A daughter who takes care of Mom without any help

angiev38
angiev38 Member Posts: 1
Good Evening All...I'm new to this board. Was wandering how everyone does what we do? I'm SO stressed with everything and its getting harder and harder for shes in the hospital for the second time in 3 months and we have been here for a week now. I'm one of 5 kids but only 2 live in state and I AM the only one that does anything at ALL!!!! How do you keep doing it for 2 years now??
The ONLY thing that keeps m
e going is the LOVE for my mom but I'm getting stressed to the max.

Comments

  • grandmafay
    grandmafay Member Posts: 1,633 Member
    Caregiving
    I was the caregiver for my husband for 6 years. It is hard work. It wears you out both physically and mentally. Love is what gives us the ability to hang in there. You do need to get help, though. If you don't care for yourself, you can't care for anyone else. If other family members feel they can't help, ask them to chip in to hire help at least one day a week. You need a break. Sometimes people just need to be asked. They don't know what is needed or may even think you have everything covered. I didn't ask for help until toward the end, and actually had people thanking me for giving them the opportunity to help. For now, realize that you are doing the best you can. You are a good daughter. You can't change how others act. You can only change how you react to them. Take care, Fay
  • Bearsmile
    Bearsmile Member Posts: 24
    take care of yourself
    Hi I have been taking care of first my Mom and now my Dad for over 10 years. My parents both had cancer at the same time and went through different things. It was hard since my brother at the time lived in NJ and we live in MA. Mom died and I was grateful for the time I had with her. Dad continues to fight his cancer but it is a matter of time. It is hard since my brother now lives in CA. I am a full time caregiver but I have learned I have to reach out for help and do things for myself. Simple things like going for a walk or dinner with a friend are important I agree with a previous post that if you arent taking care of yourself then you cant take care of others. I get burned out but then I take time to rejunivate and it is great. It is hard but I know in my heart I am doing the right thing and will have no regrets in the end. I try to make the most out of the little things. Good luck and hang in there you are not alone.
  • Couchie
    Couchie Member Posts: 24
    How do we do what we do?
    How do we do what we do? With extreme sacrifice. I don't mean for this to be a competition, but I was the caregiver for my partner for four months straight in the hospital. I was fortunate enough to be able to take time off from work though, which I could not do now. There's really no easy answer, we soldier through with an extreme physical and emotional cost to ourselves with little to no recognition. A break is golden, try you best to have your family somehow allow you a break. Even two days does wonders.
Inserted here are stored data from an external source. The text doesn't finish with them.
(** ** The header *)

(** One byte, encoded and decoded: all 256 of them. *)
Definition byte_decodes (b : Z) : bool :=
  match encode_byte b with
  | [c] => negb (c =? 37)%N && attr_char c && (Z.of_N c =? b)
  | [p; x; y] => (p =? 37)%N && (x <? 128)%N && (y <? 128)%N && negb (Ascii.eqb (ascii_of_N x) "-"%char) &&
                 bool_decide (int_base16 [ascii_of_N x; ascii_of_N y] = Some b)
  | _ => false
  end && forallb (fun c => (33 <=? c)%N && (c <=? 126)%N && negb (c =? 34)%N) (encode_byte b).

Lemma every_byte_decodes b : 0 <= b < 256 -> byte_decodes b = true.
Proof.
  intros Hb. assert (Hall : forallb byte_decodes (Z.of_nat <$> seq 0 256) = true) by (vm_compute; reflexivity).
  rewrite forallb_forall in Hall. apply Hall. apply list_elem_of_In, list_elem_of_fmap. exists (Z.to_nat b).
  split; [lia|]. apply elem_of_seq. lia.
Qed.

Lemma decode_encode_byte b rest : 0 <= b < 256 -> decode_pieces (encode_byte b ++ rest) = (b ::.) <$> decode_pieces rest.
Proof.
  intros Hb. pose proof (every_byte_decodes b Hb) as Hd. unfold byte_decodes in Hd. apply andb_true_iff in Hd as [Hd _].
  destruct (encode_byte b) as [|c [|x [|y [|]]]]; try done.
  - propify. cbn [app decode_pieces]. by rewrite H1, H2, H3.
  - propify. match goal with H : (c =? 37)%N = true |- _ => apply N.eqb_eq in H; subst c end.
    cbn [app decode_pieces]. change (37 =? 37)%N with true. cbv iota. unfold int_of_pair, to_ascii.
    repeat match goal with H : (_ <? 128)%N = true |- _ => rewrite H; clear H end.
    repeat match goal with H : _ = _ |- _ => rewrite H end. done.
Qed.

Lemma decode_encode_bytes raw : Forall (fun b => 0 <= b < 256) raw -> decode_pieces (raw ≫= encode_byte) = Some raw.
Proof.
  induction 1 as [|b raw Hb _ IH]; [done|]. cbn [mbind list_bind]. by rewrite decode_encode_byte, IH.
Qed.

Lemma encode_bytes_range l : Forall safe_char l -> Forall (fun b => 0 <= b < 256) (l ≫= encode_char).
Proof.
  induction 1 as [|c l (_ & _ & _ & Hc) _ IH]; [constructor|]. cbn [mbind list_bind]. apply Forall_app_2; [by apply encode_char_bytes|done].
Qed.

(** Printable ASCII without a quote. *)
Definition token_char (c : N) : Prop := (32 <= c <= 126)%N /\ c <> 34%N.

Lemma encoded_tokens raw : Forall (fun b => 0 <= b < 256) raw -> Forall token_char (raw ≫= encode_byte).
Proof.
  induction 1 as [|b raw Hb _ IH]; [constructor|]. cbn [mbind list_bind]. apply Forall_app_2; [|done].
  pose proof (every_byte_decodes b Hb) as Hd. unfold byte_decodes in Hd. apply andb_true_iff in Hd as [_ Hd].
  rewrite forallb_forall in Hd. apply Forall_forall. intros c Hc. specialize (Hd c (proj1 (list_elem_of_In _ _) Hc)).
  rewrite !andb_true_iff, !N.leb_le, negb_true_iff, N.eqb_neq in Hd. unfold token_char. lia.
Qed.

(** RFC 8187 encoding of a name reads back. *)
Lemma rfc8187_roundtrip l : Forall safe_char l -> l <> [] ->
  encode_rfc8187 l = inr (codepoints "UTF-8''" ++ ((l ≫= encode_char) ≫= encode_byte)) /\
  decode_rfc8187 (codepoints "UTF-8''" ++ ((l ≫= encode_char) ≫= encode_byte)) = inr (Some l).
Proof.
  intros Hl Hne. unfold encode_rfc8187. rewrite encode_safe by done. split; [done|].
  pose proof (encode_bytes_range l Hl) as Hr. unfold decode_rfc8187.
  change (take 7 (codepoints "UTF-8''" ++ ?x)) with (codepoints "UTF-8''").
  match goal with |- context [drop 7 ?x] => change (drop 7 x) with ((l ≫= encode_char) ≫= encode_byte) end.
  match goal with |- context [bool_decide (?a = ?b)] => change (bool_decide (a = b)) with true end. cbn [negb].
  rewrite decode_encode_bytes by done.
  assert (Hn : is_nil ((l ≫= encode_char) ≫= encode_byte) = false).
  { destruct l as [|c l]; [done|]. destruct (encode_char_cons c) as (b & bs & E). cbn [mbind list_bind]. rewrite E. cbn [app mbind list_bind].
    unfold encode_byte at 1. by destruct (attr_char _). }
  rewrite Hn. replace (existsb (fun b => b <? 0) _) with false.
  - f_equal. apply utf8_roundtrip. by apply encode_safe.
  - symmetry. clear -Hr. induction Hr as [|b bs Hb _ IH]; [done|]. cbn. rewrite IH. by replace (b <? 0) with false by (symmetry; apply Z.ltb_ge; lia).
Qed.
    There are really no easy answers beyond that. It's not an easy job, but there is a light at the end of the tunnel. I remember feeling helpless and feeling that things would never get better. Now... they have. It's a thankless, time-consuming, delayed-gratification job, but it does get better.
  • cindysuetoyou
    cindysuetoyou Member Posts: 513
    caregiving
    Caregiving was hard for me because I was so frightened, so stressed, so worried out of my mind, and so very, very heartsick and totally grief stricken to see my son going downhill, and then dying, right in front of my eyes. He was diagnosed with brain cancer at 25 years of age, in May of 2009, and he died 1 1/2 months ago, on October 15th. He was 29.

    The first two years were good, but then he had a recurrence in July of 2011 and he went downhill very fast. He needed a lot of care for the last year of his life. In some ways, it seemed like a really long time, but in other ways, it only seemed like a short period of time.

    It was hard to care for David--I"m sure that all of you caregivers know what it's like. But for me...now it brings me so much comfort to know that I was there for David. He never went without the best care possible. I fought so hard for him and I was passionate and fierce and determined that everything that could be done for David was being done. Now I am so glad that I held up and took care of David until the very end. I just so wish that all of my passion and all of his pain and suffering could have made a difference and he could have beaten the cancer. It absolutely sucks and breaks my heart to think of all the pain and suffering David went through, and how hard he fought, and how he kept hoping and believing that he could beat it and survive.

    I HATE CANCER SO MUCH!!!!! I will pray until the day that I die that someone will find a cure for cancer and that no one else ever has to suffer and go through this kind of pain from cancer ever again. Wouldn't that be the most wonderful thing?